Cisco Systems Inc warned that it will fare worse this quarter than Wall Street had feared, and laid out plans for global job cuts as it struggles to revive growth.

Shares of Cisco fell 3 percent after the world's largest networking equipment maker projected nearly flat sales growth this quarter.

CEO John Chambers, who admitted last month that the Silicon Valley bellwether had lost its way, cautioned that Cisco's fiscal year starting August would also not live up to the company's previous growth expectations.

The company is preparing a round of layoffs around the world, aiming to cut annual expenses by $1 billion, Chambers told analysts on a Wednesday conference call.

Most of the cutbacks would be done by the end of the company's fiscal first quarter, though Chambers would not be drawn on their scale. Employees hurt by the layoffs would know by the end of the summer.

Cisco is a very strong company in a healthy market with a few problematic areas, he said.

But his optimism failed to impress shareholders, who sent Cisco shares down in late trade after the weak guidance. Cisco's sales warning obliterated an initial 4-percent lift after the company posted quarterly earnings that exceeded low expectations.

Cisco is in a period of transition. There's a very negative camp that believes that Cisco is in a long decline ... which is why the stock is so inexpensive, said Evercore Partners analyst Alkesh Shah.

The results come as Chambers works to turn around the Silicon Valley bellwether.

Since the rare admission, he has trimmed the company's bloated management structure, offered early retirement to some employees, killed the Flip camcorder and laid off 550 workers. Chambers said he would decide on the next round of layoffs very quickly.

Each time we've done this in the past, we've done it crisply and emerged out of it stronger. ... We want to do it surgically instead of with a blunt instrument, he said.

We were all here for the last couple of weeks, 9:30 at night, although the pizza wasn't too good.


Cisco warned that overall fourth-quarter revenue would be flat to just 2 percent higher than a year earlier, implying a range of $10.84 billion to $11.05 billion, below expectations for $11.59 billion according to Thomson Reuters I/B/E/S.

Cisco shares slid 1 percent to $17.72 after rising as much as 4.2 percent to $18.53 from a Nasdaq close of $17.78.

During the conference call, analysts grilled Chambers about his plans for reviving his bread-and-butter business of selling the plumbing of the Internet and corporate networks.
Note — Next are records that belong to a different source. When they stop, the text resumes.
(* ===== verification/NorErrors.v ===== *)
(** * The flash driver: where it goes wrong

    Cases that the code does not treat as it means to.  The examples run on the small
    flash of [NorFlash]. *)

From S2P Require Import Prelude Bus Dma DmaTheorems Nor NorTheorems NorTransfer NorFlash.

Local Open Scope Z_scope.

#[local] Existing Instances small_chip small_chip_ok.

(** ** Long transfers *)

Lemma lor_long n : 2 ^ 21 <= n < 2 ^ 22 → Z.lor (Z.lor n (Z.shiftl (0 + 1) MDE_NXT_SHIFT)) (Z.shiftl 1 MDE_VALID_SHIFT) = flags 0 (n - 2 ^ 21) 0.
Proof.
  intros Hn. rewrite <-flags_lor by lia. f_equal. change (Z.shiftl (0 + 1) MDE_NXT_SHIFT) with (2 ^ 21).
  change (Z.shiftl (0 + 1) MDT_FLAG_NXT_SHIFT) with (2 ^ 21). replace n with (2 ^ 21 + (n - 2 ^ 21)) at 1 by lia.
  rewrite <-(lor_add _ _ 21) by (try lia; by exists 1). rewrite Z.lor_comm, Z.lor_assoc, Z.lor_diag. by rewrite Z.lor_comm.
Qed.

(** C40 (bounds): a transfer of two megabytes and more, which the driver starts up to
    4 MB, is set up as if it were two megabytes shorter, since the length runs into
    the field of the next descriptor; the set-up reports the full length. *)
Theorem long_transfer_cut (mdt mode buf n : Z) (s : nor) :
  mdt_ok mdt → ready mdt s → 2 ^ 21 <= n <= MAX_DMA_CNT →
  ∃ s1, pl_setup_dma mdt mode [mk_iovec buf n] s = Done (n, s1) ∧
        mde_walk 1 (ram s1) mdt 0 = Some [(virt_to_bus buf, n - 2 ^ 21)].
Proof.
  intros (M4 & M1 & M2) (_ & _ & c & Hc & _) Hn. unfold MAX_DMA_CNT in Hn.
  unfold pl_setup_dma, set_dma_mode. rewrite (set_chan_lookup _ c) by done. cbn [mbind exec_bind setup_loop].
  change (MDE_MAX_ENTRY <=? 0) with false. cbn [iov_base iov_len length Z.of_nat].
  rewrite writel_done by (unfold mde_saddr; zdm). cbn [mbind exec_bind].
  rewrite writel_done by (unfold mde_flag; zdm). cbn [mbind exec_bind]. change (Z.of_nat 1 - 1) with 0.
  rewrite readl_done by (unfold mde_flag; zdm). cbn [mbind exec_bind]. rewrite writel_done by (unfold mde_flag; zdm). cbn [mbind exec_bind].
  rewrite lor_long, s32_id by lia. change (Z.shiftl 1 MDE_EMDE_SHIFT) with MDT_FLAG_E. eexists. split; [done|].
  set (m1 := wr 4 (virt_to_bus buf) _ _). set (m2 := wr 4 (flags 0 (n - 2 ^ 21) 0) _ m1).
  assert (F2 : rd 4 m2 (mde_flag mdt 0) = flags 0 (n - 2 ^ 21) 0).
  { unfold m2. rewrite rd_wr_same. apply Z.mod_small. apply flags_fields; lia. }
  rewrite F2, flags_end by lia. apply walk_one; [lia|]. split.
  - change (ram (with_dma (with_mem ?m ?d) ?x)) with m. unfold m2. rewrite !rd_wr_other by (unfold mde_saddr, mde_flag; lia).
    unfold m1. rewrite rd_wr_same. apply Z.mod_small, Z.mod_pos_bound. lia.
  - change (ram (with_dma (with_mem ?m ?d) ?x)) with m. rewrite rd_wr_same. apply Z.mod_small. apply flags_fields; lia.
Qed.

Lemma long_transfer_cut_witness :
  ∃ s1, pl_setup_dma small_mdt DMA_MODE_READ [mk_iovec 0xc0400000 0x300000] small_nor = Done (0x300000, s1) ∧
        mde_walk 1 (ram s1) small_mdt 0 = Some [(0x400000, 0x100000)].
Proof.
  exact (long_transfer_cut small_mdt DMA_MODE_READ 0xc0400000 0x300000 small_nor small_mdt_ok (proj1 small_rest) ltac:(unfold MAX_DMA_CNT; lia)).
Defined.

(** ** Buffers that are not aligned *)

(** The last one to three bytes of what is written word by word are not written: which
    bytes they are does not matter. *)
Lemma tail_not_written `{NorChip} addr buf buf' size s :
  0 < size < 4 → ppi_amd_pio_write addr buf size s = ppi_amd_pio_write addr buf' size s.
Proof.
  intros Hs. unfold ppi_amd_pio_write. set (s0 := nor_writes _ s). generalize s0. clear s s0. intros s.
  replace (Z.to_nat (size / 4) + 1)%nat with 1%nat by (rewrite Z.div_small by lia; done).
  cbn [pio_write_loop]. rewrite !(proj2 (Z.leb_gt _ _)) by lia. cbn [mbind exec_bind].
  destruct (pl_nor_polling_intr _ _ _) as [rc s1]. destruct (rc =? 0); [done|].
  rewrite Z.sub_diag. done.
Qed.

(** What is read into a buffer that is not aligned begins with as many bytes as the buffer
    is off, also when fewer are wanted: what is left then wraps around, and the loop
    goes on for almost 4 GB. *)
Lemma short_read_wraps `{NorChip} mdt mde_default from len retlen buf s :
  let p := Z.land buf 0x0f in
  ctl_sem s = false → signals s = [] → from + len <= total_size s → 0 <= len < p →
  pl_nor_flash_read mdt mde_default from len retlen buf s =
    (s1 ← ('(_, s1) ← through (ppi_amd_pio_read (u32 from) buf p) (with_sem true s); Done s1);
     '(rc, retlen, s2) ← transfer_loop mdt mde_default (loop_fuel (2 ^ 32 + len - p)) DMA_MODE_READ ppi_amd_cmd_read
                           (from + p) (buf + p) (2 ^ 32 + len - p) 0 p s1;
     Done (rc, retlen, up s2)) ∧ MAX_DMA_CNT < 2 ^ 32 + len - p.
Proof.
  intros p Hsem Hsig Hlen Hp. assert (Hp16 : p < 16).
  { unfold p. change 0x0f with (Z.ones 4). rewrite Z.land_ones by lia. pose proof (Z.mod_pos_bound buf (2 ^ 4) ltac:(lia)). lia. }
  unfold pl_nor_flash_read. rewrite (proj2 (Z.ltb_ge _ _)), down_free by (done || lia). cbn [mbind exec_bind]. fold p.
  destruct (Z.eqb_spec p 0); [lia|]. cbn [negb].
  assert (u32 (len - p) = 2 ^ 32 + len - p) as ->; [|unfold MAX_DMA_CNT; split; [done|lia]].
  unfold u32. symmetry. apply (Z.mod_unique _ _ (-1)); lia.
Qed.

(** ** Erasing a part of a sector *)

(** The whole sector of the first address is erased, and what was asked for behind it is
    counted as if the erasure had begun at its start. *)
Lemma erase_rounds_down :
  match pl_nor_flash_erase 1500 100 small_nor with
  | Done (rc, st, s') => rc = 0 ∧ st = MTD_ERASE_DONE ∧ flash s' !! 1100%nat = Some 255
  | Fault => False
  end.
Proof. vm_compute. done. Qed.

(** ** Initialisation *)

(** A flash of a kind that is not supported is registered all the same, and the first
    read calls a function that is not there. *)
Lemma type_ignored :
  match pl_nor_mtd_init small_mdt false (Some (0, small_info)) 0 0 true (λ _, 0) (λ _, 0) small_cold with
  | Done (rc, _, s') => rc = 0 ∧ nor_ops s' = false ∧ pl_nor_flash_read small_mdt (λ _, 0) 0 16 0 0xc0120000 s' = Fault
  | Fault => False
  end.
Proof. vm_compute. done. Qed.

(** Two sets of the same size share a region; the number of regions counts both. *)
Lemma equal_sets_unfilled :
  match pl_nor_mtd_init small_mdt false (Some (1, [(1, 2); (1, 3)])) 0 0 true (λ _, 0) (λ _, 0) small_cold with
  | Done (_, Some mtd, _) => numeraseregions mtd = 2 ∧ eraseregions mtd = [mk_region 0 1024 5]
  | _ => False
  end.
Proof. vm_compute. done. Qed.

(** ** The semaphore *)

Lemma down_sem s i s1 : down_interruptible s = Done (i, s1) → ctl_sem s = false → i = true → ctl_sem s1 = false.
Proof.
  unfold down_interruptible. destruct (signals s) as [|[] l]; intros E Hs; [|by injection E as <- <-|]; rewrite Hs in E; by injection E as <- <-.
Qed.

(** Whatever the chip does, a call that returns has given the semaphore back. *)
Lemma semaphore_returned `{NorChip} mdt mde_default from len retlen buf s :
  ctl_sem s = false →
  (∀ rc rl s', pl_nor_flash_read mdt mde_default from len retlen buf s = Done (rc, rl, s') → ctl_sem s' = false) ∧
  (∀ rc rl s', pl_nor_flash_write mdt mde_default from len retlen buf s = Done (rc, rl, s') → ctl_sem s' = false) ∧
  (∀ rc st s', pl_nor_flash_erase from len s = Done (rc, st, s') → ctl_sem s' = false).
Proof.
  intros Hs. unfold pl_nor_flash_read, pl_nor_flash_write, pl_nor_flash_erase. split_and!; intros rc x s' E.
  1, 2: (destruct (_ <? _) in E; [by injection E as <- <- <-|]);
    destruct (down_interruptible s) as [[[] s1]|] eqn:D; cbn [mbind exec_bind] in E; [injection E as <- <- <-; by apply (down_sem _ _ _ D)| |done];
    destruct (if negb _ then _ else _) as [s2|]; cbn [mbind exec_bind] in E; [|done];
    destruct (transfer_loop _ _ _ _ _ _ _ _ _ _ _) as [[[rc2 rl2] s3]|]; cbn [mbind exec_bind] in E; [by injection E as <- <- <-|done].
  destruct (_ <? _) in E; [by injection E as <- <- <-|]. destruct (_ <? _) in E; [by injection E as <- <- <-|].
  destruct (down_interruptible s) as [[[] s1]|] eqn:D; cbn [mbind exec_bind] in E; [injection E as <- <- <-; by apply (down_sem _ _ _ D)| |done].
  destruct (erase_loop _ _ _ _) as [[[] s2]|]; cbn [mbind exec_bind] in E; [by injection E as <- <- <-..|done].
Qed.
They zeroed in on its switching business, where sales fell 9 percent in the third quarter after sliding 7 percent in the second quarter.

Chief Financial Officer Frank Calderoni told Reuters he could not say when Cisco's switching business would grow again.

Before the company gave out weaker-than-expected guidance investors had been hoping the results would beat forecasts.

The company reported profit, excluding items, of 42 cents per share, for the fiscal third quarter ended April 30, beating the average analyst forecast of 37 cents according to Thomson Reuters I/B/E/S.

This relieves a bit of investor concern in the near term, said Gleacher & Co analyst Brian Marshall. While April results look decent relative to expectations, we've longer-term issues the company needs to address.

It delivered a non-GAAP gross margin of 63.9 percent, ahead of its forecast of 62 to 63 percent.

Net income fell to $1.8 billion, or 33 cents per share, from $2.2 billion, or 37 cents per share, a year earlier.